▸ Task goal:
Look below for the line holding "destruct (IsNotFound (Some e)) eqn:Hnf; simpl;" and the line holding "Theorem pilot_sync_exact s". Transcribe exactly those lines and all lines between them, nothing more.

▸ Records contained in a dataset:
........
(* ===== verification/PilotController.v ===== *)
(** * The pilot controller

    pkg/controllers/pilotcontroller/pilot.go: one Pilot resource for every
    piloted pod, created when it is missing and owned by the pod. *)

From S2P Require Import Prelude GoStrings Semver K8s WorkQueue Types Cluster Fixtures Handlers.

Definition PilotForPod (pod : Pod) : Pilot :=
  mkPilot
    (newObjectMeta (om_Name (pod_Meta pod)) (om_Namespace (pod_Meta pod)) None None
       [NewControllerRef (pod_Meta pod) (mkGVK "" "v1" "Pod")])
    (mkPilotStatus [] None None).

(** The pods the controller watches: those with the pilot label.  The pod
    informer delivers pods; a missed deletion is not one. *)
Definition piloted (obj : EventObj) : bool :=
  match obj with
  | ObjOf meta => bool_decide (is_Some (map_get (om_Labels meta) PilotLabel))
  | _ => false
  end.

(** The metadata of the pilot the client returns: of the created pilot, or of
    the empty object the generated client leaves when the call fails. *)
Definition createPilot (s : State) (pod : Pod) : GoM World (Res ObjectMeta) :=
  let pilot := PilotForPod pod in
  err ← api_call s (CreatePilot (pil_Namespace pilot) pilot);
  if IsAlreadyExists err then mret (inr (newObjectMeta "" "" None None []))
  else
    match err with
    | Some e => mret (inl (Wrapf e "unable to create pilot" []))
    | None => mret (inr (pil_Meta pilot))
    end.

Definition pilot_sync (s : State) (key : string) : GoM World (option Err) :=
  match SplitMetaNamespaceKey key with
  | inl _ => mret None
  | inr (namespace, name) =>
      match lister_Get (PodLister s) namespace name with
      | inl err => if negb (IsNotFound (Some err)) then mret (Some (Wrapf err "unable to get pod" [])) else mret None
      | inr pod =>
          match om_DeletionTimestamp (pod_Meta pod) with
          | Some _ => mret None
          | None =>
              match lister_Get (PilotLister s) namespace name with
              | inr _ => mret None
              | inl err =>
                  if negb (IsNotFound (Some err)) then mret (Some (Wrapf err "unable to get pilot" []))
                  else
                    r ← createPilot s pod;
                    match r with
                    | inl e => mret (Some e)
                    | inr pilot =>
                        eventf pilot EventTypeNormal "SuccessSync" "Successfully synced pods" [];;
                        mret None
                    end
              end
          end
      end
  end.

(** ** Correctness *)

(** The pod is there, is not being deleted, and has no pilot yet. *)
Definition needsPilot (s : State) (namespace name : string) (pod : Pod) : Prop :=
  lister_Get (PodLister s) namespace name = inr pod ∧ om_DeletionTimestamp (pod_Meta pod) = None ∧
  ∃ e, lister_Get (PilotLister s) namespace name = inl e ∧ IsNotFound (Some e) = true.

Lemma pilot_sync_creates s key ns name pod w :
  SplitMetaNamespaceKey key = inr (ns, name) → needsPilot s ns name pod →
  let create := CreatePilot (om_Namespace (pod_Meta pod)) (PilotForPod pod) in
  let answer := Clientset s (w_log w) create in
  ∃ r w', pilot_sync s key w = (Ret r, w') ∧ did w [create] w' ∧
    (r = None ↔ answer = None ∨ IsAlreadyExists answer = true).
Proof.
  intros Hkey (Hpod & Hdel & e & Hpil & Hnf) create answer. unfold pilot_sync.
  rewrite Hkey, Hpod, Hdel, Hpil, Hnf. change (negb true) with false. cbv beta iota.
  assert (createPilot s pod w = (Ret (if IsAlreadyExists answer then inr (newObjectMeta "" "" None None [])
    else match answer with
         | Some e => inl (Wrapf e "unable to create pilot" [])
         | None => inr (pil_Meta (PilotForPod pod))
         end), log_effect (EffCall create) w)) as Hcreate.
  { unfold createPilot. rewrite (gom_bind_ret _ _ _ answer (log_effect (EffCall create) w)) by done.
    destruct (IsAlreadyExists answer); [done|]. by destruct answer. }
  rewrite (gom_bind_ret _ _ _ _ _ Hcreate). clear Hcreate.
  destruct (IsAlreadyExists answer) eqn:Ea; [|destruct answer as [e'|] eqn:Eans]; simpl;
    (do 2 eexists; split; [reflexivity|]; split; [apply did_call_event || apply did_log_call|]; naive_solver).
Qed.

Lemma pilot_sync_idle s key ns name w :
  SplitMetaNamespaceKey key = inr (ns, name) → (∀ pod, ¬ needsPilot s ns name pod) →
  ∃ r, pilot_sync s key w = (Ret r, w).
Proof.
  intros Hkey Hno. unfold pilot_sync, needsPilot in *. rewrite Hkey.
  destruct (lister_Get (PodLister s) ns name) as [e|pod] eqn:Hpod; [by destruct (negb _); eexists|].
  destruct (om_DeletionTimestamp (pod_Meta pod)) eqn:Hdel; [by eexists|].
  destruct (lister_Get (PilotLister s) ns name) as [e|p] eqn:Hpil; [|by eexists].
  destruct (IsNotFound (Some e)) eqn:Hnf; simpl; [|by eexists].
  exfalso. apply (Hno pod). eauto.
Qed.

Lemma needsPilot_dec s ns name : (∃ pod, needsPilot s ns name pod) ∨ ∀ pod, ¬ needsPilot s ns name pod.
Proof.
  unfold needsPilot. destruct (lister_Get (PodLister s) ns name) as [|pod]; [right; by intros ? [? _]|].
  destruct (om_DeletionTimestamp (pod_Meta pod)) eqn:Hdel.
  { right. intros ? ([= <-] & Hd & _). congruence. }
  destruct (lister_Get (PilotLister s) ns name) as [e|]; [|right; by intros ? (_ & _ & ? & ? & _)].
  destruct (IsNotFound (Some e)) eqn:Hnf; [left; eauto 6|].
  right. intros ? (_ & _ & ? & [= <-] & ?). congruence. 
Qed.

(** The pilot controller creates a pilot exactly for a live pod without one, with the name
    and namespace of the pod and controlled by it; it returns nil when the pilot was created or
    existed, and otherwise does nothing. *)
Theorem pilot_sync_exact s key ns name w :
  LawfulLister pod_Meta (PodLister s) → SplitMetaNamespaceKey key = inr (ns, name) →
  ∃ r w', pilot_sync s key w = (Ret r, w') ∧
    ((∃ pod, let p := PilotForPod pod in
        needsPilot s ns name pod ∧ did w [CreatePilot ns p] w' ∧
        pil_Namespace p = ns ∧ pil_Name p = name ∧ IsControlledBy (pil_Meta p) (pod_Meta pod) = true ∧
        (r = None ↔ Clientset s (w_log w) (CreatePilot ns p) = None ∨
           IsAlreadyExists (Clientset s (w_log w) (CreatePilot ns p)) = true)) ∨
     ((∀ pod, ¬ needsPilot s ns name pod) ∧ w' = w)).
Proof.
  intros Hl Hkey.
  destruct (needsPilot_dec s ns name) as [[pod Hneeds]|Hno].
  - destruct (pilot_sync_creates s key ns name pod w Hkey Hneeds) as (r & w' & Hrun & Hd & Hr).
    pose proof (get_sound _ _ _ (proj1 Hneeds)) as [<- <-]. exists r, w'. split; [done|]. left. exists pod.
    do 4 (split; [done|]). split; [apply IsControlledBy_new|exact Hr].
  - destruct (pilot_sync_idle s key ns name w Hkey Hno) as [r Hrun]. exists r, w. split; [done|]. by right.
Qed.

(** ** Changes of pilots *)

(** A change of a pilot created by the pilot controller never reaches the queue of the
    Elasticsearch controller, since the pilot is controlled by its pod and not by the cluster. *)
Theorem pilot_changes_requeue_nothing s pod old new q :
  om_OwnerReferences new = om_OwnerReferences (pil_Meta (PilotForPod pod)) →
  OnUpdate (ES_handleObject s) (ObjOf old) (ObjOf new) q = Ret q.
Proof.
  intros Howner. unfold OnUpdate. simpl. destruct (negb _); [|done].
  unfold ES_handleObject, handleOwned, GetControllerOf. simpl. by rewrite Howner.
Qed.

(** ** An example *)

Definition podState : State :=
  let s := setsAndPilots [] [] in
  mkState (Clientset s) (Now s) (StatefulSetLister s) (ConfigMapLister s) (listerOf pod_Meta [ringPod None])
    (ServiceLister s) (ServiceAccountLister s) (RoleBindingLister s) (RoleLister s) (PilotLister s)
    (CassandraClusterLister s) (ElasticsearchClusterLister s).

Lemma pilot_sync_exact_witness :
  ∃ r w' pod, pilot_sync podState "default/cass-demo-ring-0" emptyWorld = (Ret r, w') ∧
    did emptyWorld [CreatePilot "default" (PilotForPod pod)] w' ∧ r = None.
Proof.
  destruct (pilot_sync_exact podState "default/cass-demo-ring-0" "default" "cass-demo-ring-0" emptyWorld)
    as (r & w' & Hrun & [(pod & _ & Hd & _ & _ & _ & Hr)|[Hno _]]).
  - apply listerOf_lawful.
  - vm_compute. reflexivity.
  - exists r, w', pod. split; [assumption|]. split; [assumption|]. apply Hr. left. reflexivity.
  - destruct (Hno (ringPod None)). split; [get_listed (ringPod None)|]. split; [reflexivity|].
    eexists. split; [vm_compute; reflexivity|reflexivity].
Defined.

Lemma pilot_changes_requeue_nothing_witness :
  let pilot rv := mkObjectMeta "cass-demo-ring-0" "default" "uid-pilot" rv None None
    (om_OwnerReferences (pil_Meta (PilotForPod (ringPod None)))) None in
  OnUpdate (ES_handleObject handlerState) (ObjOf (pilot "1")) (ObjOf (pilot "2")) newQueue = Ret newQueue.
Proof. intros pilot. apply (pilot_changes_requeue_nothing _ (ringPod None)). reflexivity. Defined.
........
▸ Solution to this exercise:
  destruct (IsNotFound (Some e)) eqn:Hnf; simpl; [|by eexists].
  exfalso. apply (Hno pod). eauto.
Qed.

Lemma needsPilot_dec s ns name : (∃ pod, needsPilot s ns name pod) ∨ ∀ pod, ¬ needsPilot s ns name pod.
Proof.
  unfold needsPilot. destruct (lister_Get (PodLister s) ns name) as [|pod]; [right; by intros ? [? _]|].
  destruct (om_DeletionTimestamp (pod_Meta pod)) eqn:Hdel.
  { right. intros ? ([= <-] & Hd & _). congruence. }
  destruct (lister_Get (PilotLister s) ns name) as [e|]; [|right; by intros ? (_ & _ & ? & ? & _)].
  destruct (IsNotFound (Some e)) eqn:Hnf; [left; eauto 6|].
  right. intros ? (_ & _ & ? & [= <-] & ?). congruence. 
Qed.

(** The pilot controller creates a pilot exactly for a live pod without one, with the name
    and namespace of the pod and controlled by it; it returns nil when the pilot was created or
    existed, and otherwise does nothing. *)
Theorem pilot_sync_exact s key ns name w :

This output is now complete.